◆ **What you have to do**: Reproduce the entries below exactly, but only from the line containing "pt_root_paddr := rp_root;" to the line containing "injection Hr as -> -> -> <-.", inclusive.

[Saved data entries]
========

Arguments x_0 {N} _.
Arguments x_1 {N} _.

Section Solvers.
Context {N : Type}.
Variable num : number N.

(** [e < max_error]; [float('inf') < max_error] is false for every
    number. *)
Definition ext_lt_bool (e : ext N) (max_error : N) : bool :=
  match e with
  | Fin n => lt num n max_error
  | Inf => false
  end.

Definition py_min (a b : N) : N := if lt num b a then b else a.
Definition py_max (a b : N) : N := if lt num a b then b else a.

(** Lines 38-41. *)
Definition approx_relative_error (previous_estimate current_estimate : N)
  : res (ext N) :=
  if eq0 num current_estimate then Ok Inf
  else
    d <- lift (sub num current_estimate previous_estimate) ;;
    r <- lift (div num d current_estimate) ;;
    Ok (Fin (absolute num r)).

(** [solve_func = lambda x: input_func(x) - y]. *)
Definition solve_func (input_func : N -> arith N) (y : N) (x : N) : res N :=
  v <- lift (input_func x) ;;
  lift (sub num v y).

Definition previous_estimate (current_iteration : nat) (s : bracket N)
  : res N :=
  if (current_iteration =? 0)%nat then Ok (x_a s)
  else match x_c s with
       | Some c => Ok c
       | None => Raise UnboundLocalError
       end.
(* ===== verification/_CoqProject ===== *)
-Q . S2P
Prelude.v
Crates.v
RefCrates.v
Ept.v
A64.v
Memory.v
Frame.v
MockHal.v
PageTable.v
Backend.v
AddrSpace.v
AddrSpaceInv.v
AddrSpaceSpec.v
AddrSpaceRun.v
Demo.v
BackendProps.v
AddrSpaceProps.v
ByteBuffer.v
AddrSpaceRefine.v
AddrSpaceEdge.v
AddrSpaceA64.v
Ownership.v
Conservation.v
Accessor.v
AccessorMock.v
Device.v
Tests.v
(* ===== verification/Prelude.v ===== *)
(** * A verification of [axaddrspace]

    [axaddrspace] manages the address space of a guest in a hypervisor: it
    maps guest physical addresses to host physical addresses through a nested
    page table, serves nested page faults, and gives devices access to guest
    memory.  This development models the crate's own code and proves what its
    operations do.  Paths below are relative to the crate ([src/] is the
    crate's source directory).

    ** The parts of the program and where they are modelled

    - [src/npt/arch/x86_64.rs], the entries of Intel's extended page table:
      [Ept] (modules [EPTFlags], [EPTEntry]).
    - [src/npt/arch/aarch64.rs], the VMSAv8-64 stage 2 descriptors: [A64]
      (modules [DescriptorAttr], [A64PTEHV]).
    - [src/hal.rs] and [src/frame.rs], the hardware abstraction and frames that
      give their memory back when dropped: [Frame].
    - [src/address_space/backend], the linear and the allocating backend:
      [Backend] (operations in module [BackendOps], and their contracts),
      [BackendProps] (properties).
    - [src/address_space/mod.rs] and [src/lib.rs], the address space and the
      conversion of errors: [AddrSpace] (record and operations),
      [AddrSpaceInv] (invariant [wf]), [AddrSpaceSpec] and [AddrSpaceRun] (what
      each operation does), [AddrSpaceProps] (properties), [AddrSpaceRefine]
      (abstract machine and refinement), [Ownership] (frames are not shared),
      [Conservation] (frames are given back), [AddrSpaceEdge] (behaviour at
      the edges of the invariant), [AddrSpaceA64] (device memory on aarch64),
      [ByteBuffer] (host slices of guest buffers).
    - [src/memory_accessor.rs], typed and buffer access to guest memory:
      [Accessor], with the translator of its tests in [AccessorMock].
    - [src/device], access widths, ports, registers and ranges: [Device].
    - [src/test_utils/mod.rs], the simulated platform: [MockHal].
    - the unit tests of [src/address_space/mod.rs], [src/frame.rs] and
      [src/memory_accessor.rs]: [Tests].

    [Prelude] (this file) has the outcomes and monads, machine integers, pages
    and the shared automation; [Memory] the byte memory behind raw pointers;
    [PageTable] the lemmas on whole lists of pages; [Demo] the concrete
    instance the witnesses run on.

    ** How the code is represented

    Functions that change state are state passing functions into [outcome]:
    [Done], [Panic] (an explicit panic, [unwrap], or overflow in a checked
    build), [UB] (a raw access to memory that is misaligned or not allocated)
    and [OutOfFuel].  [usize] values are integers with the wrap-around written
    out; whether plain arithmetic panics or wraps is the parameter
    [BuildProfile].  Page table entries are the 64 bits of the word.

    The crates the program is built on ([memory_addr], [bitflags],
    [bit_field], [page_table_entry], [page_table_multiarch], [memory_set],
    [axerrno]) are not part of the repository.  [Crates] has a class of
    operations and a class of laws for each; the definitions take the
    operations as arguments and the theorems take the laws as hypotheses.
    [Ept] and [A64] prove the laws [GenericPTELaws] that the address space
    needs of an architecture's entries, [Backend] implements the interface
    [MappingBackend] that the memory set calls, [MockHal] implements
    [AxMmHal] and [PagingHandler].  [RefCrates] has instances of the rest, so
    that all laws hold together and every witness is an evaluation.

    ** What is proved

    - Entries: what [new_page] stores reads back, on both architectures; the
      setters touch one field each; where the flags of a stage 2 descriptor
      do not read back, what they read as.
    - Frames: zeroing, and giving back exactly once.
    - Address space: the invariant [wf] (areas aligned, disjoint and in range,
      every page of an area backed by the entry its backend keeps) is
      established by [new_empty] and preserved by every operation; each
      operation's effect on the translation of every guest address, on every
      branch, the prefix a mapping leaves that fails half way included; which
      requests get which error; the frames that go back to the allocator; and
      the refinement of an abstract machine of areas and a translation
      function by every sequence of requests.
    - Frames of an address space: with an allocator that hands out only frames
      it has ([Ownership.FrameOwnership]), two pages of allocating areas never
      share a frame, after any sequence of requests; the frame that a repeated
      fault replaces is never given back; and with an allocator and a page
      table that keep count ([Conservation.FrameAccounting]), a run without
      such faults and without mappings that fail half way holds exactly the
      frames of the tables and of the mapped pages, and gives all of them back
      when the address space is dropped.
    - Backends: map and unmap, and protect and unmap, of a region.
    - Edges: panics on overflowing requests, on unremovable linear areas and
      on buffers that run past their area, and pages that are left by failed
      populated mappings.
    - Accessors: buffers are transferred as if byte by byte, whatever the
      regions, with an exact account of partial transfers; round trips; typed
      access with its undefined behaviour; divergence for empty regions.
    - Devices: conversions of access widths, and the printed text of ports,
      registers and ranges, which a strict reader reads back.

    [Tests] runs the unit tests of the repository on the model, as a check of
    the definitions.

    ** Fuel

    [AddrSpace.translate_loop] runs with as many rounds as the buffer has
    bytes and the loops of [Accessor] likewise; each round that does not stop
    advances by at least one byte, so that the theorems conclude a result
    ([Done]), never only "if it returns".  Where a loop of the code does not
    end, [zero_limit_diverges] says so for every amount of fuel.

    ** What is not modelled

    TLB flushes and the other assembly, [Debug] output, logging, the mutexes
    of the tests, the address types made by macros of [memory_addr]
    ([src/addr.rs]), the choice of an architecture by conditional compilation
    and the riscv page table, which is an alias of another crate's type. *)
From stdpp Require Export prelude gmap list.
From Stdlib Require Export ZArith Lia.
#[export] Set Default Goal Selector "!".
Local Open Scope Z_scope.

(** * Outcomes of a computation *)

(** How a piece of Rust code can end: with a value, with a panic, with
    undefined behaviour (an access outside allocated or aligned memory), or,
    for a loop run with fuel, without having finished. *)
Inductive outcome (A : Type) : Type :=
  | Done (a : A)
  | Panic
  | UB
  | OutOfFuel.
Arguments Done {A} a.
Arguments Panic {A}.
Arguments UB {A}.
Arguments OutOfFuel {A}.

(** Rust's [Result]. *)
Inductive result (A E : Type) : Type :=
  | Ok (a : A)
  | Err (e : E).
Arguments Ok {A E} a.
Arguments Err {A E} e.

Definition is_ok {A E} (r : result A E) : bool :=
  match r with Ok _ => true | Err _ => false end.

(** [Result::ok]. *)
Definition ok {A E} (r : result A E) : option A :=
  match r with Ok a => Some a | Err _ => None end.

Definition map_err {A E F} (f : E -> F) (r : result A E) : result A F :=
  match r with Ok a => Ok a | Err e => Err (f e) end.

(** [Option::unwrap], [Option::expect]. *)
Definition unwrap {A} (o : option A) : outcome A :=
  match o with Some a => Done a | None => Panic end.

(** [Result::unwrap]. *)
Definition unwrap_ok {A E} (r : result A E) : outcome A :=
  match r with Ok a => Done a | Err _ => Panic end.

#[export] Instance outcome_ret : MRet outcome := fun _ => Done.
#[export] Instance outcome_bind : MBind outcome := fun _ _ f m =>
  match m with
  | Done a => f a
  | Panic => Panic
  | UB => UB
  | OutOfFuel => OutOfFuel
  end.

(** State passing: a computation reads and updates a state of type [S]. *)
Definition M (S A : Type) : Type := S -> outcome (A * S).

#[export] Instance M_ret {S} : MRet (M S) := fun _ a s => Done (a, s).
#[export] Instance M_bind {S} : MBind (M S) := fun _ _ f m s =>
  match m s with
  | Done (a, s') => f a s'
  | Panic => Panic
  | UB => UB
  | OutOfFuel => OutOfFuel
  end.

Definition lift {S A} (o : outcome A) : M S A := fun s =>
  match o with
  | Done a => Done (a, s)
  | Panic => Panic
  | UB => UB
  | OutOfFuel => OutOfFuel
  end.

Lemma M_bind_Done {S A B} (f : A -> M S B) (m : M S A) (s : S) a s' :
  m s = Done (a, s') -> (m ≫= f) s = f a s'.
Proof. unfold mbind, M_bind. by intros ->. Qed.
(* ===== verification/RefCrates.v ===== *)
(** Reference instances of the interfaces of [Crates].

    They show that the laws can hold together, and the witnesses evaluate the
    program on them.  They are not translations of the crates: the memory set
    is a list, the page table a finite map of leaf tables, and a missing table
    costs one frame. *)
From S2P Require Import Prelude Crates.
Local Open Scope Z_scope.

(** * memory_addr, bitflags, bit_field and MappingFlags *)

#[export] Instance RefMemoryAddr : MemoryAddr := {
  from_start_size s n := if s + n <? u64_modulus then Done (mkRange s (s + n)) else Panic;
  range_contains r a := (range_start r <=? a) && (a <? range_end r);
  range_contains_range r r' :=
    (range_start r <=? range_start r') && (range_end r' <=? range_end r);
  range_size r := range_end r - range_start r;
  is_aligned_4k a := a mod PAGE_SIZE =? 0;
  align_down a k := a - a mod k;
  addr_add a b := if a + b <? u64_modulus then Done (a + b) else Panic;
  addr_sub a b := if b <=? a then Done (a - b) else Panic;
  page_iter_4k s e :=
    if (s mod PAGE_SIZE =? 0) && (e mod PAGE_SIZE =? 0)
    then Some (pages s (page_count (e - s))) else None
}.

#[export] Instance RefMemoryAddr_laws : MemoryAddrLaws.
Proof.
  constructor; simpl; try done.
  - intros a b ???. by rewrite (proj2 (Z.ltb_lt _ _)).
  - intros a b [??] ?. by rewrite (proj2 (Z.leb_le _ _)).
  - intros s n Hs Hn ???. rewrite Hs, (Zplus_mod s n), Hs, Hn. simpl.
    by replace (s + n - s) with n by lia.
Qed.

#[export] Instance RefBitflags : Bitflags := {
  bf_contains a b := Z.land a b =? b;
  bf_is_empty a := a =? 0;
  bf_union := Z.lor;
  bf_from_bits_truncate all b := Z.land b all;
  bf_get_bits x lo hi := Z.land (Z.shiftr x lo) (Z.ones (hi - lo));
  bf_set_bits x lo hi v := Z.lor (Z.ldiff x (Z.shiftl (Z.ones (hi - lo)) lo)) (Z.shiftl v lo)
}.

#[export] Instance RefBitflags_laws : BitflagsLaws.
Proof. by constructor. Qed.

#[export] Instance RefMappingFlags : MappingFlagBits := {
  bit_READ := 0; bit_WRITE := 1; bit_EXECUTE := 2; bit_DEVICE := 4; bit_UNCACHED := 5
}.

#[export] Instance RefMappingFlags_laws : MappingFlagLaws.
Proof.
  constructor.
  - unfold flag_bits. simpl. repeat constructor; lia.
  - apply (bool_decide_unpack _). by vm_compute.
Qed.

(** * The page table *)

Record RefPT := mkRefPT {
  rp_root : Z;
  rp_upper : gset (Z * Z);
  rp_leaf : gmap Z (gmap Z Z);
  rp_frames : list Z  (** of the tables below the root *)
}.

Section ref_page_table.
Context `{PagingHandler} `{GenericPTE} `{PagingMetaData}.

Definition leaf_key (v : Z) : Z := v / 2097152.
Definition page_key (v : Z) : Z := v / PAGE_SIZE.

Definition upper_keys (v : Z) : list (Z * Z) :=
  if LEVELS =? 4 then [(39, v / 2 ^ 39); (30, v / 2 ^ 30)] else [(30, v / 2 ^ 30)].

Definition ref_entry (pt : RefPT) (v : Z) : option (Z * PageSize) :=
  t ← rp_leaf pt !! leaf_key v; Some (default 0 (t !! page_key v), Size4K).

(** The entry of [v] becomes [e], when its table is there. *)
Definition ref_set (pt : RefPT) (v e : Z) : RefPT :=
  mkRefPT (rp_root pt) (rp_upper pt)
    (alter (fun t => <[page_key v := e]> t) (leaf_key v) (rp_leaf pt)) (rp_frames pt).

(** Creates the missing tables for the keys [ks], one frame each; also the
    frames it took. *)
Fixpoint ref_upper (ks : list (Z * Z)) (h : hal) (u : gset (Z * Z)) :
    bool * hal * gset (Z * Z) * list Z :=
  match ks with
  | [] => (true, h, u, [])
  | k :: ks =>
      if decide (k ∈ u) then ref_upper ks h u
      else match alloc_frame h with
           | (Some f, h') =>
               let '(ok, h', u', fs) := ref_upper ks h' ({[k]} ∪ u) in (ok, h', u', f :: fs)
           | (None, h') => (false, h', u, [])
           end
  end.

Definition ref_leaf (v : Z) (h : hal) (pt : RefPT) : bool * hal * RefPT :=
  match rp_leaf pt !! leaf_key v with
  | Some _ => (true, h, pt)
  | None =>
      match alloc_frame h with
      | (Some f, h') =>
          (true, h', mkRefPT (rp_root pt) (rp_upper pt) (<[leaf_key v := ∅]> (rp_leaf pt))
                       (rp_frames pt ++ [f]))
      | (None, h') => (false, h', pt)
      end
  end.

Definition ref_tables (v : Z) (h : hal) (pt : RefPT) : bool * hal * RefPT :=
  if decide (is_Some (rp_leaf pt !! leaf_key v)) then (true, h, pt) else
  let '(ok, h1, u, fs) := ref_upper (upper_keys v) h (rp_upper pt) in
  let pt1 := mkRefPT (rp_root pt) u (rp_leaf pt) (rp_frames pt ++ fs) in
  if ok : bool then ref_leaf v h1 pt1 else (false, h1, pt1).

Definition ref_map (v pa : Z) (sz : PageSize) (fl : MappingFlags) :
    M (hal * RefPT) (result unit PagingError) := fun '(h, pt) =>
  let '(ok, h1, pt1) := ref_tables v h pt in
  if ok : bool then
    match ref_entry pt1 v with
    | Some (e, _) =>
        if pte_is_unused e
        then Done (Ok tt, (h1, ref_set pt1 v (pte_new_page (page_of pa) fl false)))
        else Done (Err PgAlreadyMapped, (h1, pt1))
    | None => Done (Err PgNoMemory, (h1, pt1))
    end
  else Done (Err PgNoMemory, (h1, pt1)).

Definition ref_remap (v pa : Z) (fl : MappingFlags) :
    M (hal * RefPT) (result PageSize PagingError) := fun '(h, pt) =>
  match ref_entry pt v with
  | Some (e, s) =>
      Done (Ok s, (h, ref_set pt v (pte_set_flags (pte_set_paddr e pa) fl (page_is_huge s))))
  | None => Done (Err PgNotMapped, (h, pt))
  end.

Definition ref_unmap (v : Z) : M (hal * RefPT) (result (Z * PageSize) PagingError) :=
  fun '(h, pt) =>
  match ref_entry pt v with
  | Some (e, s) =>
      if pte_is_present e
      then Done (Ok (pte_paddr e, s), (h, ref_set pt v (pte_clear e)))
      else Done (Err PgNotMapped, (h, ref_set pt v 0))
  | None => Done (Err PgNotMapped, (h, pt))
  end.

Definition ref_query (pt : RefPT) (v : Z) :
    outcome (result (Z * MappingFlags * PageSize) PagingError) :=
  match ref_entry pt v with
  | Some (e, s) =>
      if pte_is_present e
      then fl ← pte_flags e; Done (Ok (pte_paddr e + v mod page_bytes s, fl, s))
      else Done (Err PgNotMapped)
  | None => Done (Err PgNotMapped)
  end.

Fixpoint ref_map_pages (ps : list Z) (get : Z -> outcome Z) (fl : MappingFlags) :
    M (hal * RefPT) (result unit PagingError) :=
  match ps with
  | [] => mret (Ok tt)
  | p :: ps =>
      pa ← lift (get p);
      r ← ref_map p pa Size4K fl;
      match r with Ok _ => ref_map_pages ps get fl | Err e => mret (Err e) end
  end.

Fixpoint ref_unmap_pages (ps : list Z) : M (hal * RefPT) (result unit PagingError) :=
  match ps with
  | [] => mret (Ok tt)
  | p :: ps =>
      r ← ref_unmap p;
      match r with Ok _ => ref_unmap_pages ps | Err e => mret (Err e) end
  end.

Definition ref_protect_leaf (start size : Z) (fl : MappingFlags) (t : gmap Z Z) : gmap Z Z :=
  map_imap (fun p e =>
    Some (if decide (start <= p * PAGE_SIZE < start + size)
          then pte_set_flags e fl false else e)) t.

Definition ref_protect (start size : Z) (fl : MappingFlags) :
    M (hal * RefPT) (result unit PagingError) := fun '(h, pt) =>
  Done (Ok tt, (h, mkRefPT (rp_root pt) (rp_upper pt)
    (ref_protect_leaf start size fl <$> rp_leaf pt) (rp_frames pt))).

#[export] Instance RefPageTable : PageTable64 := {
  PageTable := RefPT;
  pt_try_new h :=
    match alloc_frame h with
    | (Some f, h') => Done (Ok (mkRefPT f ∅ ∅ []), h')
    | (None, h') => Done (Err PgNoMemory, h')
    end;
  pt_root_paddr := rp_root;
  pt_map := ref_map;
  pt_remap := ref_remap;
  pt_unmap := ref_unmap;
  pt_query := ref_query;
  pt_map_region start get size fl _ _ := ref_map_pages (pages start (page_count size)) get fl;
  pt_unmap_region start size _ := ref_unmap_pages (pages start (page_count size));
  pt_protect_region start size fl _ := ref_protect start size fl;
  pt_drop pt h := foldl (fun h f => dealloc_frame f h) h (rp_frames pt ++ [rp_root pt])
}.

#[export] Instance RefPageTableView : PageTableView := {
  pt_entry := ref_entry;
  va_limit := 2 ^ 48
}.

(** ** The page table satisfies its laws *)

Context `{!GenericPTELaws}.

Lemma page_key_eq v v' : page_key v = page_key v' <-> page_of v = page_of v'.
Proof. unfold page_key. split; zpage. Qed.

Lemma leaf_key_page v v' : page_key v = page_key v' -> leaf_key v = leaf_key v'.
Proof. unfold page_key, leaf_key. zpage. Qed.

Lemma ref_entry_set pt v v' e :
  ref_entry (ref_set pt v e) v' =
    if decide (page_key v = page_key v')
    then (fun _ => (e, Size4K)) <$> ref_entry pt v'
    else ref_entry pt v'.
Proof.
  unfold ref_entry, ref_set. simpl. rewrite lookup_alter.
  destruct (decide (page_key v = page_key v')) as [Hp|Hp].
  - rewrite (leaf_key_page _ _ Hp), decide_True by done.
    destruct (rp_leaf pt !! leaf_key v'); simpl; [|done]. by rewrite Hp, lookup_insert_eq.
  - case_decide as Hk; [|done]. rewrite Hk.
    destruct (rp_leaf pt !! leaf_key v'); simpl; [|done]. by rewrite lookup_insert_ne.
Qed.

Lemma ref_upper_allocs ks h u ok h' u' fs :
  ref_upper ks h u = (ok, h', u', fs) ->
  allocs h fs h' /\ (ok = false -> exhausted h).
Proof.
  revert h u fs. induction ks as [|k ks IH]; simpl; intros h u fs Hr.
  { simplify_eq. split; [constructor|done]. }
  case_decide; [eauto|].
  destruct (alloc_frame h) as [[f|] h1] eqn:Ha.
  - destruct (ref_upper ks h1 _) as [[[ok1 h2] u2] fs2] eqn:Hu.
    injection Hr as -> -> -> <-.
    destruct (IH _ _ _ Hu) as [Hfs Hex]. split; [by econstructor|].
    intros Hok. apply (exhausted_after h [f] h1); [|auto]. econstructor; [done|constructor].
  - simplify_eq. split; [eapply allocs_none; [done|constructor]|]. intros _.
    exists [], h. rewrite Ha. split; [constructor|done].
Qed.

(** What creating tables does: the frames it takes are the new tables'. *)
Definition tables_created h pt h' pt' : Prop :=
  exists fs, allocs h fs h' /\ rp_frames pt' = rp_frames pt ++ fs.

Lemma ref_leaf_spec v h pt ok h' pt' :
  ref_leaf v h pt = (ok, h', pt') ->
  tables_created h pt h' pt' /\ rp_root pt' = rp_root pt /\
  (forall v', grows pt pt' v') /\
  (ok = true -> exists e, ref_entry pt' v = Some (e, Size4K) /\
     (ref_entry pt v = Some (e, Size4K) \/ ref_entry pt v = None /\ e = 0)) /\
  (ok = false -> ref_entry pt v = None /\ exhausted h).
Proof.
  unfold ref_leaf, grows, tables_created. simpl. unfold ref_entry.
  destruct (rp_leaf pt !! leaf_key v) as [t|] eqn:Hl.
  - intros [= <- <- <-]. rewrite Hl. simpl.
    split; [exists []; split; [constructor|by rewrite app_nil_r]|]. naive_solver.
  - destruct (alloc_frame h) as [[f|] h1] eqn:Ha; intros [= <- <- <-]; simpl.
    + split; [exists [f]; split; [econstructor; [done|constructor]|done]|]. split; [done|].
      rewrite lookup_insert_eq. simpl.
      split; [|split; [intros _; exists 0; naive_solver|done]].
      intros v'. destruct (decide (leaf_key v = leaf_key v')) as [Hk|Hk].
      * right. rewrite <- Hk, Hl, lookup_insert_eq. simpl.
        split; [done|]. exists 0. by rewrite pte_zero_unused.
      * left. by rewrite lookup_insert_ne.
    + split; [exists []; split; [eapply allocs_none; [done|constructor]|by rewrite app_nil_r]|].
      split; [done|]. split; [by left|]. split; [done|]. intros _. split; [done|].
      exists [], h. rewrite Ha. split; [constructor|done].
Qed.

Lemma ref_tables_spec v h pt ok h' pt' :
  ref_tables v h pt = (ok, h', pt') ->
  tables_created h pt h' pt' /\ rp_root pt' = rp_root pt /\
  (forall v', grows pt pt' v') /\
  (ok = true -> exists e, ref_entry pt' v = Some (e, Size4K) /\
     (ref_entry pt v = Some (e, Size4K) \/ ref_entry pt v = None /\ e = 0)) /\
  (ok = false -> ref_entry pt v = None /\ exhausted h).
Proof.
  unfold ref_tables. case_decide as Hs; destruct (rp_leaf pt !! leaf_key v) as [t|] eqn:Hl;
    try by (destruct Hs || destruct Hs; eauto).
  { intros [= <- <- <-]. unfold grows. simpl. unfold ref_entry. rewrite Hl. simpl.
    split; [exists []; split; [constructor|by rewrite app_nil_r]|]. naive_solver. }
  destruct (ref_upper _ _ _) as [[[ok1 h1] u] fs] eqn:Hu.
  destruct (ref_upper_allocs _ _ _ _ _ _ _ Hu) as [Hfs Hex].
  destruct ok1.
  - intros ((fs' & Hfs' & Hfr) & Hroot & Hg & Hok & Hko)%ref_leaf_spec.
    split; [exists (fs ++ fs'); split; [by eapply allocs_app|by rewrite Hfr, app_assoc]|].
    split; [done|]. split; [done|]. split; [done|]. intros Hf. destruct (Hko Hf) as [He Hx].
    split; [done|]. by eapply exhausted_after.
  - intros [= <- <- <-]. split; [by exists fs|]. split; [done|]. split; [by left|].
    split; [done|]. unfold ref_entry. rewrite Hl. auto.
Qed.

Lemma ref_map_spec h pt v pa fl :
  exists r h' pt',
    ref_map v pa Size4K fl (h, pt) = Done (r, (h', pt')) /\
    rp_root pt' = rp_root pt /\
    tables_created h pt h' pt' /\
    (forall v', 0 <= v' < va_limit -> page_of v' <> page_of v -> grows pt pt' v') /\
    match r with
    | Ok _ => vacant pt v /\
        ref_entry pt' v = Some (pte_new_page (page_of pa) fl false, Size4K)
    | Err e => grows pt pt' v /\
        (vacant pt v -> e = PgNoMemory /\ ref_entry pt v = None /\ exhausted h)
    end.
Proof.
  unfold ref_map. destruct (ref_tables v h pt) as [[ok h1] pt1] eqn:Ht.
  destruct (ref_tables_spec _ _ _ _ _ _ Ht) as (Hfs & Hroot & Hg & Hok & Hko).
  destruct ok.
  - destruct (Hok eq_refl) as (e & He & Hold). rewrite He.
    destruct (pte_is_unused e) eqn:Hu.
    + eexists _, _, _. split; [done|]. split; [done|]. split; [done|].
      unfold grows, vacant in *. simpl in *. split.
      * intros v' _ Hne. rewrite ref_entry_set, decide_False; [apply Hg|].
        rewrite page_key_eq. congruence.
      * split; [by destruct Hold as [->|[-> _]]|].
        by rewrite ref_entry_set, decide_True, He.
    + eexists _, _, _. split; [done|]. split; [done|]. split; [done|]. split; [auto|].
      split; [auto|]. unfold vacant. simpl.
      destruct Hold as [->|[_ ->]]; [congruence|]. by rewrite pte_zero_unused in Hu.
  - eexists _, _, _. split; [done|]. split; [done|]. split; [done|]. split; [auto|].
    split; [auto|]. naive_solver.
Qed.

========

◆ **Final answer**:
  pt_root_paddr := rp_root;
  pt_map := ref_map;
  pt_remap := ref_remap;
  pt_unmap := ref_unmap;
  pt_query := ref_query;
  pt_map_region start get size fl _ _ := ref_map_pages (pages start (page_count size)) get fl;
  pt_unmap_region start size _ := ref_unmap_pages (pages start (page_count size));
  pt_protect_region start size fl _ := ref_protect start size fl;
  pt_drop pt h := foldl (fun h f => dealloc_frame f h) h (rp_frames pt ++ [rp_root pt])
}.

#[export] Instance RefPageTableView : PageTableView := {
  pt_entry := ref_entry;
  va_limit := 2 ^ 48
}.

(** ** The page table satisfies its laws *)

Context `{!GenericPTELaws}.

Lemma page_key_eq v v' : page_key v = page_key v' <-> page_of v = page_of v'.
Proof. unfold page_key. split; zpage. Qed.

Lemma leaf_key_page v v' : page_key v = page_key v' -> leaf_key v = leaf_key v'.
Proof. unfold page_key, leaf_key. zpage. Qed.

Lemma ref_entry_set pt v v' e :
  ref_entry (ref_set pt v e) v' =
    if decide (page_key v = page_key v')
    then (fun _ => (e, Size4K)) <$> ref_entry pt v'
    else ref_entry pt v'.
Proof.
  unfold ref_entry, ref_set. simpl. rewrite lookup_alter.
  destruct (decide (page_key v = page_key v')) as [Hp|Hp].
  - rewrite (leaf_key_page _ _ Hp), decide_True by done.
    destruct (rp_leaf pt !! leaf_key v'); simpl; [|done]. by rewrite Hp, lookup_insert_eq.
  - case_decide as Hk; [|done]. rewrite Hk.
    destruct (rp_leaf pt !! leaf_key v'); simpl; [|done]. by rewrite lookup_insert_ne.
Qed.

Lemma ref_upper_allocs ks h u ok h' u' fs :
  ref_upper ks h u = (ok, h', u', fs) ->
  allocs h fs h' /\ (ok = false -> exhausted h).
Proof.
  revert h u fs. induction ks as [|k ks IH]; simpl; intros h u fs Hr.
  { simplify_eq. split; [constructor|done]. }
  case_decide; [eauto|].
  destruct (alloc_frame h) as [[f|] h1] eqn:Ha.
  - destruct (ref_upper ks h1 _) as [[[ok1 h2] u2] fs2] eqn:Hu.
    injection Hr as -> -> -> <-.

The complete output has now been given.